ASSIGNED TASK » Write out again only the lines running from the one that contains "- intros [= <- <-]." to the end of the records below, including both the first and the last.

SOURCE RECORDS »
(* ===== verification/Recovery.v ===== *)
(** * Recovery: what a restart finds on disk

    [synced] says that the storage holds the node's term, vote, log and
    snapshot.  Over a storage whose writes succeed every locked section of a
    node keeps it, and [NewNode] on such a storage rebuilds the node.
    [recorded] is the weaker relation a crash in the middle of a compaction
    leaves (the new snapshot saved, the log not yet cut); [NewNode] rebuilds
    the node from it as well. *)

From S2P Require Import Prelude Types Storage Timing Node Handlers Replication.
From S2P Require Import LogSpec AppendSpec AppendProtocol CommitSpec SnapshotSpec.
From S2P Require Import CatchUp ApplyLoop.
Open Scope Z_scope.

Section recovery.
Context {S : Type} {HS : Storage S} {HC : StorageContract S}.
Implicit Types (n m : Node S) (d : PersistentState).

(** What the node's storage holds. *)
Definition disk_of n : option PersistentState := contents <$> storage n.

(** The snapshot fields of a node agree with each other. *)
Definition snapshot_ok n : Prop :=
  match snapshot n with
  | None => snapshotIndex n = 0 ∧ snapshotTerm n = 0
  | Some sn => Snapshot.LastIncludedIndex sn = snapshotIndex n ∧
               Snapshot.LastIncludedTerm sn = snapshotTerm n
  end.

(** The log part of the disk, and the whole of it. *)
Definition log_synced d n : Prop :=
  PersistentState.LogBase d = snapshotIndex n ∧ PersistentState.Log d = log n ∧
  PersistentState.Snap d = snapshot n.
Definition hard_synced d n : Prop :=
  HardState.CurrentTerm (PersistentState.Hard d) = currentTerm n ∧
  HardState.VotedFor (PersistentState.Hard d) = votedFor n.
Definition synced n : Prop :=
  ∃ d, disk_of n = Some d ∧ log_synced d n ∧ hard_synced d n.

(** The disk determines the node's term, vote, snapshot and log, possibly
    with entries below the snapshot that compaction has not removed. *)
Definition recorded d n : Prop :=
  hard_synced d n ∧ PersistentState.Snap d = snapshot n ∧ snapshot_ok n ∧
  0 ≤ PersistentState.LogBase d ≤ snapshotIndex n ∧
  log n = drop (Z.to_nat (snapshotIndex n - PersistentState.LogBase d)) (PersistentState.Log d).

Lemma synced_recorded d n :
  0 ≤ snapshotIndex n → snapshot_ok n → log_synced d n → hard_synced d n → recorded d n.
Proof.
  intros Hs Hok (Hb & Hl & Hsn) Hh. unfold recorded. rewrite Hb, Hl.
  split_and!; try done; try lia. by rewrite Z.sub_diag.
Qed.

(** ** NewNode *)

(** The commit index a restart begins with. *)
Definition recovered_commit d n : Z :=
  match snapshot n with
  | Some _ => snapshotIndex n
  | None => Z.min (Z.max (HardState.CommitIndex (PersistentState.Hard d)) (snapshotIndex n))
                  (snapshotIndex n + zlen (log n))
  end.

Lemma restore_log_recorded d n m :
  wf n → recorded d n → snapshotIndex m = snapshotIndex n →
  restore_log d m = Ret (m <| log := log n |>).
Proof.
  intros [Hs ? ? Hr _] (_ & _ & _ & Hb & Hl) Hm. unfold restore_log, stale_count. rewrite Hm.
  i64_norm. pose proof (zlen_nonneg (PersistentState.Log d)).
  destruct (Z.ltb_spec (snapshotIndex n - PersistentState.LogBase d) 0); [lia|].
  destruct (Z.ltb_spec (zlen (PersistentState.Log d)) (snapshotIndex n - PersistentState.LogBase d)).
  - rewrite slice_from_Ret by lia. simpl. rewrite cloneLogEntries_id, Hl.
    unfold zlen in *. rewrite !drop_ge by lia. done.
  - rewrite slice_from_Ret by lia. simpl. by rewrite cloneLogEntries_id, Hl.
Qed.

(** The fields [restore_snapshot] sets. *)
Lemma restore_snapshot_recorded d n (m : Node S) :
  recorded d n → snapshotIndex m = 0 → snapshotTerm m = 0 → snapshot m = None →
  lastApplied m = 0 →
  let r := restore_snapshot d m in
  snapshotIndex r = snapshotIndex n ∧ snapshotTerm r = snapshotTerm n ∧
  snapshot r = snapshot n ∧ lastApplied r = snapshotIndex n ∧
  pendingSnapshot r = match snapshot n with Some sn => Some sn | None => pendingSnapshot m end ∧
  commitIndex r = match snapshot n with Some _ => snapshotIndex n | None => commitIndex m end ∧
  currentTerm r = currentTerm m ∧ votedFor r = votedFor m ∧ role r = role m ∧
  degraded r = degraded m ∧ storage r = storage m ∧ id r = id m.
Proof.
  intros (_ & Hsn & Hok & _) H1 H2 H3 H4. unfold restore_snapshot. rewrite Hsn.
  unfold snapshot_ok in Hok. destruct (snapshot n) as [sn|] eqn:E.
  - destruct Hok as [Hi Ht]. case_bool_decide; simpl; rewrite ?Hi, ?Ht; by split_and!.
  - destruct Hok as [-> ->]. cbv zeta. by split_and!.
Qed.

Lemma clamp_commit_spec (m : Node S) c :
  0 ≤ snapshotIndex m → snapshotIndex m + zlen (log m) < max_int64 →
  c = Z.min (Z.max (commitIndex m) (snapshotIndex m)) (snapshotIndex m + zlen (log m)) →
  clamp_commit m = m <| commitIndex := c |>.
Proof.
  intros Hs Hr ->. pose proof (zlen_nonneg (log m)). unfold clamp_commit.
  destruct (Z.ltb_spec (commitIndex m) (snapshotIndex m)).
  - change (lastLogIndex (m <| commitIndex := snapshotIndex m |>)) with (lastLogIndex m).
    rewrite lastLogIndex_eq by done. simpl. destruct (Z.ltb_spec (snapshotIndex m + zlen (log m)) (snapshotIndex m)); [lia|].
    f_equal. rewrite Z.max_r, Z.min_l by lia. done.
  - rewrite lastLogIndex_eq by done.
    destruct (Z.ltb_spec (snapshotIndex m + zlen (log m)) (commitIndex m)).
    + rewrite Z.max_l, Z.min_r by lia. done.
    + rewrite Z.max_l, Z.min_l by lia. by destruct m.
Qed.

Lemma NewNode_recorded i ps s n :
  wf n → recorded (contents s) n →
  ∃ n', NewNode i ps (Some s) true = Ret (Val n') ∧
    currentTerm n' = currentTerm n ∧ votedFor n' = votedFor n ∧ log n' = log n ∧
    snapshotIndex n' = snapshotIndex n ∧ snapshotTerm n' = snapshotTerm n ∧
    snapshot n' = snapshot n ∧ lastApplied n' = snapshotIndex n ∧
    pendingSnapshot n' = snapshot n ∧ commitIndex n' = recovered_commit (contents s) n ∧
    role n' = Follower ∧ degraded n' = false ∧ storage n' = Some s ∧ id n' = i.
Proof.
  intros Hwf Hrec. pose proof Hrec as ([Ht Hv] & _). unfold NewNode. simpl.
  rewrite contract_load. cbv zeta.
  match goal with |- context [restore_snapshot _ ?m] =>
    destruct (restore_snapshot_recorded (contents s) n m Hrec) as
      (Hi & Hst & Hsn & Hla & Hp & Hc & Hcu & Hvo & Hro & Hd & Hsto & Hid) end;
    [unfold restore_config; by case_match..|].
  set (m := restore_snapshot _ _) in *.
  rewrite (restore_log_recorded _ n m) by done. cbn [mbind outcome_bind].
  pose proof Hwf as [Hs ? ? Hr _]. pose proof (zlen_nonneg (log n)).
  rewrite (clamp_commit_spec _ (recovered_commit (contents s) n)).
  - eexists; split; [done|]. unfold set_field; simpl.
    rewrite Hi, Hst, Hsn, Hla, Hp, Hcu, Hvo, Hro, Hd, Hsto, Hid.
    rewrite <- Ht, <- Hv. unfold restore_config.
    split_and!; try done; repeat (case_match; try done).
  - simpl. by rewrite Hi.
  - simpl. by rewrite Hi.
  - simpl. rewrite Hi, Hc. unfold recovered_commit. destruct (snapshot n); [lia|].
    f_equal. f_equal. unfold restore_config. by case_match.
Qed.

End recovery.

(** ** Every locked section keeps the storage in step *)

Section durable.
Context {S : Type} {HS : Storage S} {HC : StorageContract S} {HR : ReliableStorage S}.
Implicit Types (n m : Node S) (d : PersistentState).

(** A write of a reliable storage, on the abstract disk. *)
Lemma with_storage_disk op upd n n' e :
  writes contents op upd → (∀ s, (op s).2 = None) → with_storage op n = (n', e) →
  e = None ∧ ∃ st, n' = n <| storage := st |> ∧
    ∀ d, disk_of n = Some d → disk_of n' = Some (upd d).
Proof.
  intros Hw Hr E. split; [by eapply with_storage_reliable|].
  revert E. unfold with_storage, disk_of. destruct (storage n) as [s|] eqn:Es.
  - specialize (Hw s). specialize (Hr s). destruct (op s) as [s' e']. simpl in Hr. subst e'.
    intros [= <- <-]. exists (Some s'). split; [done|]. simpl. intros d [= <-]. by rewrite Hw.
  - intros [= <- <-]. exists None. split; [|done]. destruct n; simpl in *; by subst.
Qed.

RESPONSE BOX »
  - intros [= <- <-]. exists None. split; [|done]. destruct n; simpl in *; by subst.
Qed.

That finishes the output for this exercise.